## Provided entries
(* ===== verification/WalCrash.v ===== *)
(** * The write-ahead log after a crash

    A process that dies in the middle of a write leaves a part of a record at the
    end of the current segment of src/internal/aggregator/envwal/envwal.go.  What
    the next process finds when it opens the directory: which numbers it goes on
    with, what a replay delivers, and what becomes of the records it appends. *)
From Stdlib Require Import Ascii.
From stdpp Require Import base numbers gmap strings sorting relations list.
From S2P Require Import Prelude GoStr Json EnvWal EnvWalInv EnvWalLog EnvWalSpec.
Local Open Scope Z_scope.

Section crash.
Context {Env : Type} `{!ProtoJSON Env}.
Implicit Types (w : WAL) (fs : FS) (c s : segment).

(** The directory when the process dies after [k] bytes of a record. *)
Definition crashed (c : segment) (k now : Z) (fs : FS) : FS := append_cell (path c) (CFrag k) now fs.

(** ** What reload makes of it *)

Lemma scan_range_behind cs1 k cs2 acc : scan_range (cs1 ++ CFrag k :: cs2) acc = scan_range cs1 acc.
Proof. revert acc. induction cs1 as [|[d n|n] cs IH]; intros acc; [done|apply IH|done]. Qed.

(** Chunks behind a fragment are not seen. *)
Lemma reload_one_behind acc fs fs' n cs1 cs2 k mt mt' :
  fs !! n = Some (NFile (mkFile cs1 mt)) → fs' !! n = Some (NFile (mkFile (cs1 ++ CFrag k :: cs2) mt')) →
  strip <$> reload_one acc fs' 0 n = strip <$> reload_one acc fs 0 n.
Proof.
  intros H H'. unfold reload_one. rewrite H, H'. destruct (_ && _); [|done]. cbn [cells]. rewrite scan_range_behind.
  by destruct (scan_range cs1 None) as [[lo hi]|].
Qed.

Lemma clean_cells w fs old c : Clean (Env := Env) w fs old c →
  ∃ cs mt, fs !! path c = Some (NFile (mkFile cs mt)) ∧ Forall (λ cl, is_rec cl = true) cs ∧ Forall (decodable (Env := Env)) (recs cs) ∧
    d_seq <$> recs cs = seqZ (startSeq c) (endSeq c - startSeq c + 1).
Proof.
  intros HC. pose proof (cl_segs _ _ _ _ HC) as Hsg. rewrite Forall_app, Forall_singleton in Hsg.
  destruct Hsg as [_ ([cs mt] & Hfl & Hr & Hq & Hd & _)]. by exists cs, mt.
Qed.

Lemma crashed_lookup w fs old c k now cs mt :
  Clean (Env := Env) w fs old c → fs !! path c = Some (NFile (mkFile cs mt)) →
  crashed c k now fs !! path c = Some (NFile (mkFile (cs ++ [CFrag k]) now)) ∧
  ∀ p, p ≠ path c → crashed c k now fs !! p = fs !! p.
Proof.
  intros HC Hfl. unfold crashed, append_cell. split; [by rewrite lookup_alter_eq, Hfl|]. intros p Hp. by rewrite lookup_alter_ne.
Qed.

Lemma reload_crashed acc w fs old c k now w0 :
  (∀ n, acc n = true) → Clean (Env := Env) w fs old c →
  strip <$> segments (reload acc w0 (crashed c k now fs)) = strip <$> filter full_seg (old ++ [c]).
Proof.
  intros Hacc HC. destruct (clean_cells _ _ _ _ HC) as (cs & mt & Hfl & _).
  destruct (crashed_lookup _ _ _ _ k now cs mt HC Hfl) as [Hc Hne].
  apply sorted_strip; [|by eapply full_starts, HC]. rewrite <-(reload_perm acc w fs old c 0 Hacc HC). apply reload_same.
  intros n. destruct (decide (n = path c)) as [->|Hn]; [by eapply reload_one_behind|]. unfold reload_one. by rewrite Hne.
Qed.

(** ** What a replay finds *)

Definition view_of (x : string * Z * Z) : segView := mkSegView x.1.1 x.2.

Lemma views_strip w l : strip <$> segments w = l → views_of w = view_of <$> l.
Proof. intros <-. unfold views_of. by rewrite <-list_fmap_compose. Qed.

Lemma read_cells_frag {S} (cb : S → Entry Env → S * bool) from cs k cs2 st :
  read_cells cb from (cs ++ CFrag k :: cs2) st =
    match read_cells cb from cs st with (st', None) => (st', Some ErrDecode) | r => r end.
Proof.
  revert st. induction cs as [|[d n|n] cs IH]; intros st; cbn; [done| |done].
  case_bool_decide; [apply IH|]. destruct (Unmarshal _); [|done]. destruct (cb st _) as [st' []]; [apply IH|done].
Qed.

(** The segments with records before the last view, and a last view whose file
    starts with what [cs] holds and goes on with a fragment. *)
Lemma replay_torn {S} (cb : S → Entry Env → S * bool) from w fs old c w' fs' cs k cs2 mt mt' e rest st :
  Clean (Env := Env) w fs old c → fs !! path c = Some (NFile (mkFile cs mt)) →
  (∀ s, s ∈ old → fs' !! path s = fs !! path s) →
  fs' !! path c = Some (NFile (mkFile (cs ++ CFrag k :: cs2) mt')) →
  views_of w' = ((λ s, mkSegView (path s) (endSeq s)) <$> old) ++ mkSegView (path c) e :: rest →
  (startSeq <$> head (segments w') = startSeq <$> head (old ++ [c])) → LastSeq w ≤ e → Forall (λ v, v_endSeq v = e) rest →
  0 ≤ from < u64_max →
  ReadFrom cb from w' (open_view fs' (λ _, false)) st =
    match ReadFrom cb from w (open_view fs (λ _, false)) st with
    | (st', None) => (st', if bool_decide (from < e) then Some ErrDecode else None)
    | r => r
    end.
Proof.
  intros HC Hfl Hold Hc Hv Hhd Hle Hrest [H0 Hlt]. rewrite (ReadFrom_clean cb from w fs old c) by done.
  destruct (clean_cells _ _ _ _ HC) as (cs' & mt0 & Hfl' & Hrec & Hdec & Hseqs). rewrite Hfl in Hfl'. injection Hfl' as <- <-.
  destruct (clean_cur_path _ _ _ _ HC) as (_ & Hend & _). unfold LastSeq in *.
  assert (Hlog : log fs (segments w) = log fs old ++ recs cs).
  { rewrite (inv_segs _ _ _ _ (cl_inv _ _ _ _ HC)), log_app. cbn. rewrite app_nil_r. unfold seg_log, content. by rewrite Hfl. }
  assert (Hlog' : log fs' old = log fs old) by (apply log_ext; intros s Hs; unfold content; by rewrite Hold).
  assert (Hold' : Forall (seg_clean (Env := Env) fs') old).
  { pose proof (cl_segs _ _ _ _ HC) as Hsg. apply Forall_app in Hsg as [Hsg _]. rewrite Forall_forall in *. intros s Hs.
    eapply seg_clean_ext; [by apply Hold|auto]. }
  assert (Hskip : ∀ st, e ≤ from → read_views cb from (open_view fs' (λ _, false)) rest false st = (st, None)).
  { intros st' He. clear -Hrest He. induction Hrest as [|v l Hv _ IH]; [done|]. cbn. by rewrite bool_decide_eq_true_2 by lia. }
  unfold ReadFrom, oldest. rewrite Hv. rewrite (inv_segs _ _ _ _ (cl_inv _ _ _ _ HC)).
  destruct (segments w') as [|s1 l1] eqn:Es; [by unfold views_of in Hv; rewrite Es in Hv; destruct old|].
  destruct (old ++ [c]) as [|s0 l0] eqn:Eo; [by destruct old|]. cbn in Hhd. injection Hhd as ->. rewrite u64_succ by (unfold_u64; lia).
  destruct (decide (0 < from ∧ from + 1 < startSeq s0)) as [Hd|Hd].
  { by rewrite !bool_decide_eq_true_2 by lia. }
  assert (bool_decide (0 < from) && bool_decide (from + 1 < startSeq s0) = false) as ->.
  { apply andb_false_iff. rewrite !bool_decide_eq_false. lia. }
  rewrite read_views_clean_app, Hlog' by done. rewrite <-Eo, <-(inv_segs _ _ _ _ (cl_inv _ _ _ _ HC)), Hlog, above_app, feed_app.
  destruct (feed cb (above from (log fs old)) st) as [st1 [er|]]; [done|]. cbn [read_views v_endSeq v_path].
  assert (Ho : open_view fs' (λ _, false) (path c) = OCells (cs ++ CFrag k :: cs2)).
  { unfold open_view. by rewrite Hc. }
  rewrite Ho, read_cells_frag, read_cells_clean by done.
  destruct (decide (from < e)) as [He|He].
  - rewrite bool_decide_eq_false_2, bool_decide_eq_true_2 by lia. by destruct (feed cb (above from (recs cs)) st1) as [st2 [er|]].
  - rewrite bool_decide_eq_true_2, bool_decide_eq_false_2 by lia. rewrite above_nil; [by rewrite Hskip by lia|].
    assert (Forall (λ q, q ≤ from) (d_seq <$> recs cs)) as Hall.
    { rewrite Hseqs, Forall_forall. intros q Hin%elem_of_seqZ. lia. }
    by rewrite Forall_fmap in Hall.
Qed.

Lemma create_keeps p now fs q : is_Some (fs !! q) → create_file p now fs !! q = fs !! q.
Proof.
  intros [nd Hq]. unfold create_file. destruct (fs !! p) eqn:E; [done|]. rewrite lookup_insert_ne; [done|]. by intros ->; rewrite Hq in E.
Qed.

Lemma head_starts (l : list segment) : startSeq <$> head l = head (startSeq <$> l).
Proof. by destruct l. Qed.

...

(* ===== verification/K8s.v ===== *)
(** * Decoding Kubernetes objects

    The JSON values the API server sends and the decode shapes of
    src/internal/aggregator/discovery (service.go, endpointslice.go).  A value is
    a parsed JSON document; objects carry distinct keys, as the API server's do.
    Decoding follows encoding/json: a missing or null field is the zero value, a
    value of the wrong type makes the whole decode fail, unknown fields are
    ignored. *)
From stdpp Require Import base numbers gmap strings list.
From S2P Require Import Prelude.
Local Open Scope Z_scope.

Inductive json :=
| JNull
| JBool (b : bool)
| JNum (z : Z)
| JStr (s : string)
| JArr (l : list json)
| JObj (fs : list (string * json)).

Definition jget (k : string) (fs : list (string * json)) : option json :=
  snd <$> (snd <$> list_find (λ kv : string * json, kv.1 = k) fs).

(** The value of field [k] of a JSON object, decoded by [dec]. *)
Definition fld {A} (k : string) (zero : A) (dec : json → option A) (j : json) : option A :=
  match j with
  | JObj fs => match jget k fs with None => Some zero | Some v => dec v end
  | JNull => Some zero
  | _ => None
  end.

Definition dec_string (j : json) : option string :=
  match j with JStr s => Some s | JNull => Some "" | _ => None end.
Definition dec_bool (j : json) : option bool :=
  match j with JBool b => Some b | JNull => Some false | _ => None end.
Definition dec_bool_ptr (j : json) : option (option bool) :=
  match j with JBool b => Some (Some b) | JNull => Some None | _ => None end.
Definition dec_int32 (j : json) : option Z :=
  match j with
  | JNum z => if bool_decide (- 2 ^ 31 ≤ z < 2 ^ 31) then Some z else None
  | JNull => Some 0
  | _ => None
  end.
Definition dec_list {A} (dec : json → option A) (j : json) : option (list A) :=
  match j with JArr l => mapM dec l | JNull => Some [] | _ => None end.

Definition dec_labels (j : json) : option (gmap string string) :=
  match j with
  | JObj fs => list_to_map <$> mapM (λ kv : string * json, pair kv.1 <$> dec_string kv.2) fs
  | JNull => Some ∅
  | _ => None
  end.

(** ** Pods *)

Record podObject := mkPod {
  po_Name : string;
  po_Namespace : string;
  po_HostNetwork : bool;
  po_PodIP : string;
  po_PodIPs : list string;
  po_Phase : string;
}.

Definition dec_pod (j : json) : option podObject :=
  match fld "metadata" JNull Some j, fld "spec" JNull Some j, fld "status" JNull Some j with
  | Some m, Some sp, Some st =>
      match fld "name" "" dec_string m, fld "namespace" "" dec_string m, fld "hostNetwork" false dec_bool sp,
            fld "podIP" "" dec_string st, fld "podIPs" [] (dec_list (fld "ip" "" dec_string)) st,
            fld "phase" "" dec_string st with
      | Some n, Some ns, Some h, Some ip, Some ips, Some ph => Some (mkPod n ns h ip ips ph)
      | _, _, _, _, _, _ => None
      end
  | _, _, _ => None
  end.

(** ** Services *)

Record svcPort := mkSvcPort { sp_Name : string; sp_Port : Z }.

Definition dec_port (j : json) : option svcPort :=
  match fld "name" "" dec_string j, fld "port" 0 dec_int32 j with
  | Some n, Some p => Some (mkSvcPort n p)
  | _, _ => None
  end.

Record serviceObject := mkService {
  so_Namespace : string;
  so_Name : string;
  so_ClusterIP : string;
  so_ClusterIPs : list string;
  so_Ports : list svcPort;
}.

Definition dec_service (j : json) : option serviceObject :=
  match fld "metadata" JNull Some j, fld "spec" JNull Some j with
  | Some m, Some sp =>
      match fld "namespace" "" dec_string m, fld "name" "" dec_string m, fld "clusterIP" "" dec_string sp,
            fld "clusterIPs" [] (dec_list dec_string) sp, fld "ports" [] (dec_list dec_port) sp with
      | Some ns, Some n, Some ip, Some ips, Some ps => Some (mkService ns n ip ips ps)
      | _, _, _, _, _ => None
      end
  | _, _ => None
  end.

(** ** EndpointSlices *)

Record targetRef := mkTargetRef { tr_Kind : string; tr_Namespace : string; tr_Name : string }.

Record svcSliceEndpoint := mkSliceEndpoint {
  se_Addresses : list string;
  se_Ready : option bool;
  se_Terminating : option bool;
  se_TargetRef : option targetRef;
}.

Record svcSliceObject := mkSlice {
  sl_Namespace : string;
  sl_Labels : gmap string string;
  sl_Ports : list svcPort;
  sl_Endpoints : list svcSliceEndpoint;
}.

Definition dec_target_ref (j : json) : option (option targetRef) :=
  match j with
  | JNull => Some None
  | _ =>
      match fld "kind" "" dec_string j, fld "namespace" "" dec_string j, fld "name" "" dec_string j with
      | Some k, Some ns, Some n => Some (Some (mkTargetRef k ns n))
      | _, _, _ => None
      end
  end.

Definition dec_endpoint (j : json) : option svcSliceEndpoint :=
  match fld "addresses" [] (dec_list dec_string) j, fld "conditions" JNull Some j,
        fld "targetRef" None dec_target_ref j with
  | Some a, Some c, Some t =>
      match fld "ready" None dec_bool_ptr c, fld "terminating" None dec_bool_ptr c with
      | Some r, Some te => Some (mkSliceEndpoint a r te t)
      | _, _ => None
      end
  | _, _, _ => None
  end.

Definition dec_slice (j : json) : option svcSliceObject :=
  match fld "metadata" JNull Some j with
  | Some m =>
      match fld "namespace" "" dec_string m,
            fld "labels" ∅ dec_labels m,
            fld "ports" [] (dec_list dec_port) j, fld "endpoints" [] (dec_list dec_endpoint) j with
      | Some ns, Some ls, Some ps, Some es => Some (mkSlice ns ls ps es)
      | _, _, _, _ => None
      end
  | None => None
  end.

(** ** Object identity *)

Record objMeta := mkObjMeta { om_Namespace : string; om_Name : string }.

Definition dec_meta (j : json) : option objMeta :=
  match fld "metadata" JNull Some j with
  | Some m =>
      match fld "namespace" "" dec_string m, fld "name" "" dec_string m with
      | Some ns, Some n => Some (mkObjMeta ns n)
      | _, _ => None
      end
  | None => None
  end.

...

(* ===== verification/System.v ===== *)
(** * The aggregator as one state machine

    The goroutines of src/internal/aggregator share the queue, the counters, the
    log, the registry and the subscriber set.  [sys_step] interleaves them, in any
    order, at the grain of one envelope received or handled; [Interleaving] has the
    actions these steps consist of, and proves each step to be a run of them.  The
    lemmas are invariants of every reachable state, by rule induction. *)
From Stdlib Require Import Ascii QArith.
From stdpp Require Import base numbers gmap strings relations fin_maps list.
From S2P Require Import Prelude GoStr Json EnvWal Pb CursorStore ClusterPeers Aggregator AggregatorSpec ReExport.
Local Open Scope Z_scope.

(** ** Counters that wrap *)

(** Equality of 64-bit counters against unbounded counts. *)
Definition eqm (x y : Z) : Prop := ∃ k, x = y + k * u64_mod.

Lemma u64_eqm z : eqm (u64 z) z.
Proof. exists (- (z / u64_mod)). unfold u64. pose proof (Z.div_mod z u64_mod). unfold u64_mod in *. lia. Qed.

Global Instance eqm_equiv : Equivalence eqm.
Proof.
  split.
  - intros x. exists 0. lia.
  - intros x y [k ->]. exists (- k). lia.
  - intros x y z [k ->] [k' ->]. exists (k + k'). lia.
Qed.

## Task directions
Beginning at the line with "by rewrite !bool_decide_eq_true_2" and stopping after the line with "destruct (feed cb (above from (log", please write out every line of the data above exactly and nothing else.

## Result
  { by rewrite !bool_decide_eq_true_2 by lia. }
  assert (bool_decide (0 < from) && bool_decide (from + 1 < startSeq s0) = false) as ->.
  { apply andb_false_iff. rewrite !bool_decide_eq_false. lia. }
  rewrite read_views_clean_app, Hlog' by done. rewrite <-Eo, <-(inv_segs _ _ _ _ (cl_inv _ _ _ _ HC)), Hlog, above_app, feed_app.
  destruct (feed cb (above from (log fs old)) st) as [st1 [er|]]; [done|]. cbn [read_views v_endSeq v_path].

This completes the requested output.